As is usual for the weekend prize crosswords, an assortment of clues, including some of the more difficult ones, have been selected and hints provided for them.

Don’t forget that you can give your assessment of the puzzle. Five stars if you thought it was great, one if you hated it, four, three or two if it was somewhere in between.

Most of the terms used in these hints are explained in the Glossary and examples are available by clicking on the entry under “See also”. Where the hint describes a construct a “usual” this means that more help can be found in The Usual Suspects, which gives a number of the elements commonly used in the wordplay. Another useful page is Wolves in Sheep’s Clothing, which features words with meanings that are not always immediately obvious.

A full review of this puzzle will be published after the closing date for submissions.

Some hints follow.

Across

1a Exuberant actors recoiled in false show of emotion (9,5)
An anagram (exuberant) of ACTORS RECOILED

10a Criticise Mary who cooks on TV, receiving small sound of disapproval (9)
A three-letter verb meaning to criticise followed by the surname of the Mary who cooks on TV with the first word around (receiving) S(mall)

11a Policeman getting tip off on Her Majesty — a work for the Met? (5)
Start with a three-letter colloquial word for a policeman, drop (off) the initial letter (tip), add Her Majesty’s regnal cipher and the A from the clue – The Met is in New York, not London!
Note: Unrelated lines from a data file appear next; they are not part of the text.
(* ===== verification/Hash.v ===== *)
(** * Hashing and cache keys ([zccache-hash])

    [ContentHash], its hex form and shard prefix, the streaming hasher, and the
    two key builders of the crate.  Blake3 itself is an external crate: it is
    the class [Blake3], a function with the digest length it documents.  What a
    key identifies is stated on preimages, and on keys up to an explicit
    blake3 collision. *)

From S2P Require Import Prelude Path.
From Stdlib Require Import Lia.

(** ** Blake3 *)

Class Blake3 := {
  blake3 : bytes -> bytes;
  blake3_length : forall m, String.length (blake3 m) = 32%nat;
}.

(** The two messages are different and have one digest.  Some messages do, so
    the statements below name the messages. *)
Definition blake3_collision {B3 : Blake3} (m1 m2 : bytes) : Prop :=
  m1 <> m2 /\ blake3 m1 = blake3 m2.

Lemma blake3_eq {B3 : Blake3} (m1 m2 : bytes) :
  blake3 m1 = blake3 m2 -> m1 = m2 \/ blake3_collision m1 m2.
Proof.
  intros Heq. destruct (decide (m1 = m2)); [by left|by right].
Qed.

(** A stand-in digest to evaluate the model with: the last 32 bytes of the
    message in reverse, padded. *)
Fixpoint pad_to (n : nat) (s : bytes) : bytes :=
  match n with
  | O => ""
  | S n' => match s with
            | EmptyString => String "." (pad_to n' "")
            | String c s' => String c (pad_to n' s')
            end
  end.

Lemma pad_to_length n s : String.length (pad_to n s) = n.
Proof. revert s. induction n as [|n IH]; intros [|c s]; simpl; by rewrite ?IH. Qed.

Fixpoint string_rev_app (s acc : bytes) : bytes :=
  match s with EmptyString => acc | String c s' => string_rev_app s' (String c acc) end.

Definition toy_blake3 : Blake3 :=
  {| blake3 := fun m => pad_to 32 (string_rev_app m "");
     blake3_length := fun m => pad_to_length 32 (string_rev_app m "") |}.

(** ** [ContentHash] *)

Abbreviation ContentHash := string (only parsing).
(* ===== verification/CacheSystem.v ===== *)
(** * The cache system ([zccache-fscache/src/cache_system.rs])

    The metadata cache and the change journal composed into the daemon's
    clock-aware file lookup.  The asynchronous bridges run the same operations
    on a worker thread. *)

From S2P Require Import Prelude Path Clock Hash Metadata Verify.
From Stdlib Require Import Lia.

Record ClockLookup := mkClockLookup { cl_hash : ContentHash; cl_clock : Clock }.

Record CacheSystem := mkSystem {
  sys_metadata : MetadataCache;
  sys_journal : ChangeJournal;
}.

Definition CacheSystem_new : CacheSystem := mkSystem MetadataCache_new ChangeJournal_new.
Definition with_metadata (m : MetadataCache) : CacheSystem := mkSystem m ChangeJournal_new.
Definition sys_current_clock (s : CacheSystem) : Clock := current_clock (sys_journal s).

(** ** Lookup *)

Section lookup.
Context {B3 : Blake3} {F : Facade B3} (env : Env) (tolerance_ns : Z).

(** A computation over the system and the instant of the environment. *)
Abbreviation SysM := (SE (CacheSystem * nat) Error).

(** Run a metadata operation in the system. *)
Definition lift_fs {A} (m : FsM A) : SysM A := fun '(s, t) =>
  let '(r, fs) := m (mkFs (sys_metadata s) t) in
  (r, (mkSystem (fs_cache fs) (sys_journal s), fs_tick fs)).

(** [get_cached_hash_if_stat_valid] stats only when a trusted hash is cached. *)
Definition fast_path (p : NormalizedPath) : SysM (option ContentHash) := fun '(s, t) =>
  match get_cached_hash (sys_metadata s) p with
  | None => (inr None, (s, t))
  | Some _ =>
      (inr (get_cached_hash_if_stat_valid env tolerance_ns (sys_metadata s) t p), (s, S t))
  end.

Definition lookup_since (p : NormalizedPath) (since_clock : Clock) : SysM ClockLookup :=
  st ← se_get;
  let clock := sys_current_clock st.1 in
  fast ← (if negb (changed_since (sys_journal st.1) p since_clock)
          then fast_path p else mret None);
  match fast with
  | Some hash => mret (mkClockLookup hash clock)
  | None =>
      hash ← lift_fs (lookup env p);
      st' ← se_get;
      mret (mkClockLookup hash (sys_current_clock st'.1))
  end.
End lookup.

(** ** Changes reported by the watcher *)

Definition apply_changes (changed : list NormalizedPath) (s : CacheSystem) : CacheSystem * Clock :=
  let m := fold_left (fun m p => downgrade p m) changed (sys_metadata s) in
  let '(j, clock) := advance (sys_journal s) changed in
  (mkSystem m j, clock).

Definition apply_changes_with_removals (changed removed : list NormalizedPath) (s : CacheSystem) :
    CacheSystem * Clock :=
  let m := fold_left (fun m p => downgrade p m) changed (sys_metadata s) in
  let m := fold_left (fun m p => remove p m) removed m in
  let '(j, clock) := advance (sys_journal s) (changed ++ removed) in
  (mkSystem m j, clock).

Definition apply_overflow (s : CacheSystem) : CacheSystem * Clock :=
  let '(j, clock) := mark_overflow (sys_journal s) in
  (mkSystem (downgrade_all (sys_metadata s)) j, clock).

Definition rescan_entries (env : Env) (s : CacheSystem) (t : nat) : CacheSystem * nat * nat :=
  let '(m, n, t') := rescan_all env (sys_metadata s) t in
  (mkSystem m (sys_journal s), n, t').

Definition sys_clear (s : CacheSystem) : CacheSystem * Clock :=
  let '(j, clock) := journal_clear (sys_journal s) in
  (mkSystem (clear (sys_metadata s)) j, clock).

(** ** Trimming and eviction *)

Definition cleanup_journal (s : CacheSystem) : CacheSystem * nat :=
  let live := list_to_set (paths (sys_metadata s)) in
  let '(j, n) := retain_paths (sys_journal s) live in
  (mkSystem (sys_metadata s) j, n).

Definition sys_trim (now max_age : Z) (s : CacheSystem) : CacheSystem * (nat * nat) :=
  let '(m, meta_removed) := trim now max_age (sys_metadata s) in
  let '(s', journal_removed) := cleanup_journal (mkSystem m (sys_journal s)) in
  (s', (meta_removed, journal_removed)).

Definition sys_evict_oldest (count : nat) (s : CacheSystem) : CacheSystem * (nat * nat) :=
  let '(m, meta_removed) := evict_oldest count (sys_metadata s) in
  let '(s', journal_removed) := cleanup_journal (mkSystem m (sys_journal s)) in
  (s', (meta_removed, journal_removed)).

Definition sys_evict_candidates_detailed (cands : list EvictionCandidate) (s : CacheSystem) :
    CacheSystem * (CandidateEvictionResult * nat) :=
  let '(m, result) := evict_candidates_detailed cands (sys_metadata s) in
  let '(s', journal_removed) := cleanup_journal (mkSystem m (sys_journal s)) in
  (s', (result, journal_removed)).

Definition sys_evict_candidates (cands : list EvictionCandidate) (s : CacheSystem) :
    CacheSystem * (nat * nat) :=
  let '(s', (result, journal_removed)) := sys_evict_candidates_detailed cands s in
  (s', (removed result, journal_removed)).

Definition sys_try_evict_candidates_detailed (lock_busy : NormalizedPath -> bool)
    (cands : list EvictionCandidate) (s : CacheSystem) : CacheSystem * CandidateEvictionResult :=
  let '(m, result) := try_evict_candidates_detailed lock_busy cands (sys_metadata s) in
  (mkSystem m (sys_journal s), result).

Definition sys_try_evict_candidates (lock_busy : NormalizedPath -> bool)
    (cands : list EvictionCandidate) (s : CacheSystem) : CacheSystem * (nat * nat) :=
  let '(s', result) := sys_try_evict_candidates_detailed lock_busy cands s in
  (s', (removed result, 0%nat)).

Definition register_tracked (ps : list NormalizedPath) (s : CacheSystem) : CacheSystem :=
  mkSystem (sys_metadata s) (fold_left register ps (sys_journal s)).

(** ** Sequences of operations *)

Inductive SysOp :=
  | LookupSince (p : NormalizedPath) (since : Clock)
  | ApplyChanges (changed : list NormalizedPath)
  | ApplyRemovals (changed removed : list NormalizedPath)
  | ApplyOverflow
  | SysRescan
  | SysClear
  | SysTrim (max_age : Z)
  | SysEvictOldest (count : nat)
  | SysEvict (cands : list EvictionCandidate)
  | SysTryEvict (lock_busy : NormalizedPath -> bool) (cands : list EvictionCandidate)
  | SysCleanup
  | RegisterTracked (ps : list NormalizedPath).

Definition sys_step {B3 : Blake3} {F : Facade B3} (env : Env) (tol : Z) (st : CacheSystem * nat)
    (op : SysOp) : CacheSystem * nat :=
  let '(s, t) := st in
  match op with
  | LookupSince p since => (lookup_since env tol (normalize p) since st).2
  | ApplyChanges ps => ((apply_changes ps s).1, t)
  | ApplyRemovals ps rs => ((apply_changes_with_removals ps rs s).1, t)
  | ApplyOverflow => ((apply_overflow s).1, t)
  | SysRescan => let '(s', _, t') := rescan_entries env s t in (s', t')
  | SysClear => ((sys_clear s).1, t)
  | SysTrim age => ((sys_trim (now_at env t) age s).1, S t)
  | SysEvictOldest n => ((sys_evict_oldest n s).1, t)
  | SysEvict cands => ((sys_evict_candidates cands s).1, t)
  | SysTryEvict lock cands => ((sys_try_evict_candidates lock cands s).1, t)
  | SysCleanup => ((cleanup_journal s).1, t)
  | RegisterTracked ps => (register_tracked ps s, t)
  end.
13a Advertising European TV with channel already selected? (6)
A two-letter abbreviation for the business of advertising followed by E(uropean) and another name for the TV

17a & 18a Toast in base tent, foolishly — take precautions! (6,4,3,7)
A drinking toast (4,3,5) inside an anagram (foolishly) of BASE TENT

26a ‘Railway Children’ author endlessly recalled playwright (5)
Start with the surname of the author of The Railway Children, drop the final letter (endlessly) and then reverse (recalled) what remains

27a It’s a grand sight in Venice and in France to this artist (9)
A grand site in Venice followed by the French for “and” and TO

 

28a Dirty tricks investing thousand in finance company (6,8)
Insert (investing) the metric symbol for a thousand into a general name for a finance company

Down

2d Sticky stuff keeps son in check (5)
Insert S(on) into a check or restraint

3d Picasso, for instance, succeeded in old measure (6)
S(ucceeded) inside an old measure which was the length of the arm from the elbow to the tip of the middle finger, variously 18 to 22 inches

Cubist

4d Bowler’s tally in local contest (5,5)
An American term for a bowler hat followed by a verb meaning to tally or correspond

8d Reporter at Olympics, perhaps, could make last sprint go with it (8,6)
This report of this device can be heard at any athletics event, including the Olympics – it’s an anagram (could make) of LAST SPRINT GO with IT

14d Soldiers taking German gentleman in old military vehicles (5,5)
These soldiers are more familiar in crosswords in their abbreviated form – insert the four-letter title afforded to a German gentleman into O(ld) and some military vehicles

19d Want expert to limit cattle disease heading north (7)
A three-letter word for an expert around (to limit) a cattle disease and the symbol for a heading of North

24d Place fortune on American sports car (5)
Place a fortune or large amount on the two-letter abbreviation for American

Especially for pommers!


25d Second taxi to refuse to come out (4)
S(econd) followed by a taxi gives a verb meaning to refuse to come out on strike

The Crossword Club is now open.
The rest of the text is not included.